Today is World Population Day. The day was established by the governing council of the United Nations Development Programme in 1989 with the aim to draw attention to the urgency and importance of population issues around the globe.
According to the United Nations, this year’s World Population Day calls for global attention to the unfinished business of the 1994 international conference on population and development. In that conference, one hundred and seventy-nine governments recognized that reproductive health and gender equality were essential for achieving sustainable development.
Statistics reveal that world population is presently over seven billion and will hit eight billion by 2030. Based on this, advocates are calling on leaders, decision makers among others to help make reproductive health and right a reality because they will go a long way in checkmating adverse effects of population.
The US Census Bureau, while looking at the rate Nigerian population is rapidly growing at three per cent yearly, projects that by 2050, Nigeria’s population will double to four hundred and two million. This is scary.

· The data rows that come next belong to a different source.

(** The part before the first occurrence of [sep], if there is one. *)
Fixpoint before (sep s : string) : option string :=
  if has_prefix sep s then Some ""
  else match s with
       | EmptyString => None
       | String a s' => match before sep s' with Some p => Some (String a p) | None => None end
       end.

Definition MatchesSubscription (csvName subName : string) : bool :=
  let csvLower := to_lower csvName in
  let subLower := to_lower subName in
  let subWithoutPrefix := trim_prefix "openshift-" subLower in
  if has_prefix (subLower +:+ ".v") csvLower then true
  else if negb (String.eqb subWithoutPrefix subLower) && has_prefix (subWithoutPrefix +:+ ".v") csvLower then true
  else if negb (has_suffix "-operator" subWithoutPrefix) && negb (has_suffix "operator" subWithoutPrefix) &&
          has_prefix (subWithoutPrefix +:+ "-operator.v") csvLower then true
  else if match cut_suffix "-product" subWithoutPrefix with
          | Some subBase => has_prefix (subBase +:+ "-operator.v") csvLower
          | None => false
          end then true
  else match before ".v" csvLower with
       | None => false
       | Some csvPackage =>
           if String.eqb csvPackage "" then false
           else String.eqb (remove_byte "-"%char csvPackage) (remove_byte "-"%char subWithoutPrefix)
       end.

(** ** olm_state.go *)
Section OlmState.
Context `{AE : ApiErrors, KE : K8sErrors, JQ : GoJq, OC : OlmClient}.

Definition absent (e : go_error) : bool := IsNoMatchError e || IsNotFound e.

Commenting on this, an activist, Mr Ejike Orji, said the number of people the country is producing yearly is faster than its development rate. He added that this is the reason the country had become number one country with the highest number of poor people.
It is sad that Nigeria as a country has no policy to limit births. The growing population is a time bomb waiting to explode. The nation’s population outweighs the infrastructure on ground and the political leaders seem to be at loss on what to do to tackle the issue.
Over population has numerous negative effects. However,
to avert this looming danger, effective family planning is the way out. Family planning is the practice of controlling the number of children one has and the intervals between their births, particularly by means of contraception and voluntary sterilization.
Family planning is not new in Nigeria, especially among the educated and governments have been contributing towards it but there is urgent need for them to increase their efforts. There is need for increased sensitization on family planning services across the length and breadth of Nigeria because effective family planning will, in many ways, help control Nigeria’s population.
Family planning is beneficial to the individual who practices it, to his or her family and to the society in general. It prolongs life, aids emotional bonding in families and increases wealth among numerous other benefits.
So as the world celebrates World Population Day today, let governments in Nigeria rise to the task of controlling our population for the overall wellbeing of the country.